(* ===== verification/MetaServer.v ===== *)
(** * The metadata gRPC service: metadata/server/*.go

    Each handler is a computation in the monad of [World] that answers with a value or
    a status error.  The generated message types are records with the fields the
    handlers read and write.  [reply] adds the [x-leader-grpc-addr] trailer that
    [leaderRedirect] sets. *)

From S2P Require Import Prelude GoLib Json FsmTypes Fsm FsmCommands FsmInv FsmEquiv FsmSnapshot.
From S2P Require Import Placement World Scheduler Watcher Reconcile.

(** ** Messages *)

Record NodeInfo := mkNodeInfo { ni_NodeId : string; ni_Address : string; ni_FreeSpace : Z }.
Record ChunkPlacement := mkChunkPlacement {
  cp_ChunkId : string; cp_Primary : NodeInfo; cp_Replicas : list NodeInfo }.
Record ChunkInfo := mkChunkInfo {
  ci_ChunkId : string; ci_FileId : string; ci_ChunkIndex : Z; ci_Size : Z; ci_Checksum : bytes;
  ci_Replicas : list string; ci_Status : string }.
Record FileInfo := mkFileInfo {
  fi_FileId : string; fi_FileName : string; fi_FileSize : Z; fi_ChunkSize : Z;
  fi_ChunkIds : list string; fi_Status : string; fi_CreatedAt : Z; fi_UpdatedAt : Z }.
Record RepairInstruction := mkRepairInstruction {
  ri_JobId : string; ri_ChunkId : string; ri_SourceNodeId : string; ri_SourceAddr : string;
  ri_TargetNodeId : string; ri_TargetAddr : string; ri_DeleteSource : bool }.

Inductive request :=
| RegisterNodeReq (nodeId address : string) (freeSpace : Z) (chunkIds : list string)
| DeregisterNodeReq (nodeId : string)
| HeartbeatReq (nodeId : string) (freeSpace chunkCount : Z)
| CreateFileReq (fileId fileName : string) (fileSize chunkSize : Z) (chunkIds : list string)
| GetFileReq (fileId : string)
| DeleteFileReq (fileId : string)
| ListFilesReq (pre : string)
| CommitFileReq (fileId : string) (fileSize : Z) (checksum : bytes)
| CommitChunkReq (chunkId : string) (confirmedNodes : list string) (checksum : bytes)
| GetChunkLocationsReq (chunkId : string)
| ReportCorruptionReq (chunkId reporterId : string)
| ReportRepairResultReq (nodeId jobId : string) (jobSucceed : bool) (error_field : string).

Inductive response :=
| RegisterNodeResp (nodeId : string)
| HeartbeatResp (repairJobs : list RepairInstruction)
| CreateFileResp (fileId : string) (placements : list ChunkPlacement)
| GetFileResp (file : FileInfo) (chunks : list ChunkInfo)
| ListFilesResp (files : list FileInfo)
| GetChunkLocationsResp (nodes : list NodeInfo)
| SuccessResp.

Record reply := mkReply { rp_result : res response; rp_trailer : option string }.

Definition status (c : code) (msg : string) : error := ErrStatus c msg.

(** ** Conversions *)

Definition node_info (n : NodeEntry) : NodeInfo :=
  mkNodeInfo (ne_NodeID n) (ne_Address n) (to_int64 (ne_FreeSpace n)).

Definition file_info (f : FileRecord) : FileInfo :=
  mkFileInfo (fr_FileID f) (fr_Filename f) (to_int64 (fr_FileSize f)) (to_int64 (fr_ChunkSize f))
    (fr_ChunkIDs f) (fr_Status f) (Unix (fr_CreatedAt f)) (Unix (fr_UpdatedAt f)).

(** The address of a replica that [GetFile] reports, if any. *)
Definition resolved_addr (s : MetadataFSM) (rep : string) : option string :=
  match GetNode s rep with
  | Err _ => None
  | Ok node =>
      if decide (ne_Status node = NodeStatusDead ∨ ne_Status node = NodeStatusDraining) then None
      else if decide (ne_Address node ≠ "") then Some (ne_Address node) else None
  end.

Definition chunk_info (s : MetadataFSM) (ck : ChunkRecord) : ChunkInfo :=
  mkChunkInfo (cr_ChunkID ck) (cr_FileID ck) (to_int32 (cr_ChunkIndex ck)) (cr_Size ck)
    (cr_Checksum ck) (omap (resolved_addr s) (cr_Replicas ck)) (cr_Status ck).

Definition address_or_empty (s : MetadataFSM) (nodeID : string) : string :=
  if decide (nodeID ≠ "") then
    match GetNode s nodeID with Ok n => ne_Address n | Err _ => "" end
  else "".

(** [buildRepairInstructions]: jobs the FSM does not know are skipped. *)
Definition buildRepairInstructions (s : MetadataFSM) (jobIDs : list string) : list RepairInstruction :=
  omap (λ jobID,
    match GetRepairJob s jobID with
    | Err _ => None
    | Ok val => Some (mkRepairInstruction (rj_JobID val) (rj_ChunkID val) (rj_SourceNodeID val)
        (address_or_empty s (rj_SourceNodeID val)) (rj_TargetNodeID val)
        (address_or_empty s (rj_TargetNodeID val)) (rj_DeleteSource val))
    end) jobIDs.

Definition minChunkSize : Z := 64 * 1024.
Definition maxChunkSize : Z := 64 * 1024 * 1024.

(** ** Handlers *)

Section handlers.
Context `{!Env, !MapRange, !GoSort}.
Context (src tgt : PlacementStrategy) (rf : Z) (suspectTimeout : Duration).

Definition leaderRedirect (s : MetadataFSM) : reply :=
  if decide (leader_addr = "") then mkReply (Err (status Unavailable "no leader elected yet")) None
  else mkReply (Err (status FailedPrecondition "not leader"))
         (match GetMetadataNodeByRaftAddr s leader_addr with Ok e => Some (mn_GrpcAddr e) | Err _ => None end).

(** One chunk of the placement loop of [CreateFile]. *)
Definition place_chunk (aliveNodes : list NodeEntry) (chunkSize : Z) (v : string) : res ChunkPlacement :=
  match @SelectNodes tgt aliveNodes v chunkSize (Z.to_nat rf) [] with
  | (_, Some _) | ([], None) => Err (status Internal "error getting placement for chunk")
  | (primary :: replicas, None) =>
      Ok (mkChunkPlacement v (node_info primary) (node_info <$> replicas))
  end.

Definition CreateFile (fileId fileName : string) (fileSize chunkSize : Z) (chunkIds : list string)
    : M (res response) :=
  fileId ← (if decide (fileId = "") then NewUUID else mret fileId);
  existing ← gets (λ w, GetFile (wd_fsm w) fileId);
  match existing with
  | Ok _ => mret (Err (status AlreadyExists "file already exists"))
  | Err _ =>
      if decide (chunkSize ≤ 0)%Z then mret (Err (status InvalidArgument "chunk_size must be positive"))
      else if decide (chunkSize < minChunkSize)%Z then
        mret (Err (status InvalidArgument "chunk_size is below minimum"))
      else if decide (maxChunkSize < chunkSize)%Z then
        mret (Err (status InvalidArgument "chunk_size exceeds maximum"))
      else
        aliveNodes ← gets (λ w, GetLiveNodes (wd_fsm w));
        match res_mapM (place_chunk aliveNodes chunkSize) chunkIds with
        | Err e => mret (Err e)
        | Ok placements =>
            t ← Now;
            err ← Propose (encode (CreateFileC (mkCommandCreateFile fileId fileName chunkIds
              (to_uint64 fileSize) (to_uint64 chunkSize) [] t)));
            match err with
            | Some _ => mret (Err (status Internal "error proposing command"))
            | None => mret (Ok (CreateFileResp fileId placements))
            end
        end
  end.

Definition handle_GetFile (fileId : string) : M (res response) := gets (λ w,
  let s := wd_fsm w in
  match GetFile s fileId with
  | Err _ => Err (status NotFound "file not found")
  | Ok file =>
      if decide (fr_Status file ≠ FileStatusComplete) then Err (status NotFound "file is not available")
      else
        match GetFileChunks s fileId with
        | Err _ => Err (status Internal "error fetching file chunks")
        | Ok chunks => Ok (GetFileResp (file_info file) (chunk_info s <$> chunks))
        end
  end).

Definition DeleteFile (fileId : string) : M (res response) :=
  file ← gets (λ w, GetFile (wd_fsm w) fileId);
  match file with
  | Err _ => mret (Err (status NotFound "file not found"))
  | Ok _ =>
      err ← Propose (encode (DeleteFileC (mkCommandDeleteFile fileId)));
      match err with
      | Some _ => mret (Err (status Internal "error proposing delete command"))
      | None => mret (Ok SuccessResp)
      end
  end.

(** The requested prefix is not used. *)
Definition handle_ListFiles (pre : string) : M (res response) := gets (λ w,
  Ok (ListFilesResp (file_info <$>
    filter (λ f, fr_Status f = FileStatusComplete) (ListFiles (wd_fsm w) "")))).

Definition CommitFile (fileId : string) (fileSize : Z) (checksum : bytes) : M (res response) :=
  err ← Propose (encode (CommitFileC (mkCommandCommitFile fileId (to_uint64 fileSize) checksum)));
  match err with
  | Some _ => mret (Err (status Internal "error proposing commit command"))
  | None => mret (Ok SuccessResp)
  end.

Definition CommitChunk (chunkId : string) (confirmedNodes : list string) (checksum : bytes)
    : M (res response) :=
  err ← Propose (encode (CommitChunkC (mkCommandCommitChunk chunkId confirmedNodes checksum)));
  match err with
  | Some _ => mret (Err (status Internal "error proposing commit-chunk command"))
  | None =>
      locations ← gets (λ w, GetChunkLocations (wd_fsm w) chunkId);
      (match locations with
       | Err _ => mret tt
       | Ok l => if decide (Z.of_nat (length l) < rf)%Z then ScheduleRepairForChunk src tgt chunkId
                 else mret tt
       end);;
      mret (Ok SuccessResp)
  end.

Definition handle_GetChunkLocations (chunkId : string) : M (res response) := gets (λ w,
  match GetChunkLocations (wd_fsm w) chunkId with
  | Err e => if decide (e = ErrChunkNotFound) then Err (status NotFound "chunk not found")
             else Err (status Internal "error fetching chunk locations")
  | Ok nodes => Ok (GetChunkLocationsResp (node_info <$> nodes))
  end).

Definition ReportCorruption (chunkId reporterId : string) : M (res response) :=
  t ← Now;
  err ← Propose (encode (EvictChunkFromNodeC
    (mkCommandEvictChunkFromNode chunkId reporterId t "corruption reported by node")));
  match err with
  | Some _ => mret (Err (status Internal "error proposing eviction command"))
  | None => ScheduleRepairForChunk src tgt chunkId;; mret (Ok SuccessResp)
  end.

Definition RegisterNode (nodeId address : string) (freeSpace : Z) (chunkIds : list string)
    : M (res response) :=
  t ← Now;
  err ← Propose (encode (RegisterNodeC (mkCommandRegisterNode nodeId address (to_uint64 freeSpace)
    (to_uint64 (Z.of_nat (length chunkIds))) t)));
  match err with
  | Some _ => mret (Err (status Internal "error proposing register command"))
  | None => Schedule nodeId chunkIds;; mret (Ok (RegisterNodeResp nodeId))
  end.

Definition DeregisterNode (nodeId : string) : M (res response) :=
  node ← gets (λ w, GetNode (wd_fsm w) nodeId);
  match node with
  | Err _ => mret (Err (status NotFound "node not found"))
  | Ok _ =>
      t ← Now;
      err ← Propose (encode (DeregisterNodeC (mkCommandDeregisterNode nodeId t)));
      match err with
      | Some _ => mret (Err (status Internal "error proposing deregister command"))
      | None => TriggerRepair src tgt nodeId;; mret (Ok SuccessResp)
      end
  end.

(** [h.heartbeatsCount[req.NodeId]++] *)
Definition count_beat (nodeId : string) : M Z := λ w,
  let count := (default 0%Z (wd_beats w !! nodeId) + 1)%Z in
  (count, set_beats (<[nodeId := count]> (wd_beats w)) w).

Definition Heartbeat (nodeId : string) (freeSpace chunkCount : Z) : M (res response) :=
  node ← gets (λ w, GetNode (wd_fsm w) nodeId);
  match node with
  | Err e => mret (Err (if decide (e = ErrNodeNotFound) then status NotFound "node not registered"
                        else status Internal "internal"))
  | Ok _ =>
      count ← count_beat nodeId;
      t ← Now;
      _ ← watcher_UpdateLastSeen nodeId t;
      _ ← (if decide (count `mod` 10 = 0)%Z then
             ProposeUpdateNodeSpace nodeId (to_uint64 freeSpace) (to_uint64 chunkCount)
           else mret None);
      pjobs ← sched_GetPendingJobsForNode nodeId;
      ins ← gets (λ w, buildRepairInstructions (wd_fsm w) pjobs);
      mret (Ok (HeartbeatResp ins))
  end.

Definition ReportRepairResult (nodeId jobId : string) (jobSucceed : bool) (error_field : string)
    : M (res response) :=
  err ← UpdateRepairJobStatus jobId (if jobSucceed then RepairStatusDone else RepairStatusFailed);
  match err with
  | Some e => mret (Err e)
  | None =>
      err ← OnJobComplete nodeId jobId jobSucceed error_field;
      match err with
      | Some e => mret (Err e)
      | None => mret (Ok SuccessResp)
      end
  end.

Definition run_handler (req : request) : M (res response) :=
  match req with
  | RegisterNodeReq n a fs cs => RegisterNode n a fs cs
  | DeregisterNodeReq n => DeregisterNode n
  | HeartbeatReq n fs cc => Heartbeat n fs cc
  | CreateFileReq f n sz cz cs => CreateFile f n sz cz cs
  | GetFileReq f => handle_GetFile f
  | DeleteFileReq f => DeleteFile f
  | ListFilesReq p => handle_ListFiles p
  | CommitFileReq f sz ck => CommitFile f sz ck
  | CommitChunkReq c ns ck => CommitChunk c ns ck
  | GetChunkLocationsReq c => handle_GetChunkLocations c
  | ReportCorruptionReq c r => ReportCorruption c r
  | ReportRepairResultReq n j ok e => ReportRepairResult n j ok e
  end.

##############################

Please, from the entries above, set down exactly the lines from the one containing "(nodes : list NodeInfo)" through the one containing "Definition address_or_empty (s", and only those.

### YOUR SOLUTION
| GetChunkLocationsResp (nodes : list NodeInfo)
| SuccessResp.

Record reply := mkReply { rp_result : res response; rp_trailer : option string }.

Definition status (c : code) (msg : string) : error := ErrStatus c msg.

(** ** Conversions *)

Definition node_info (n : NodeEntry) : NodeInfo :=
  mkNodeInfo (ne_NodeID n) (ne_Address n) (to_int64 (ne_FreeSpace n)).

Definition file_info (f : FileRecord) : FileInfo :=
  mkFileInfo (fr_FileID f) (fr_Filename f) (to_int64 (fr_FileSize f)) (to_int64 (fr_ChunkSize f))
    (fr_ChunkIDs f) (fr_Status f) (Unix (fr_CreatedAt f)) (Unix (fr_UpdatedAt f)).

(** The address of a replica that [GetFile] reports, if any. *)
Definition resolved_addr (s : MetadataFSM) (rep : string) : option string :=
  match GetNode s rep with
  | Err _ => None
  | Ok node =>
      if decide (ne_Status node = NodeStatusDead ∨ ne_Status node = NodeStatusDraining) then None
      else if decide (ne_Address node ≠ "") then Some (ne_Address node) else None
  end.

Definition chunk_info (s : MetadataFSM) (ck : ChunkRecord) : ChunkInfo :=
  mkChunkInfo (cr_ChunkID ck) (cr_FileID ck) (to_int32 (cr_ChunkIndex ck)) (cr_Size ck)
    (cr_Checksum ck) (omap (resolved_addr s) (cr_Replicas ck)) (cr_Status ck).

Definition address_or_empty (s : MetadataFSM) (nodeID : string) : string :=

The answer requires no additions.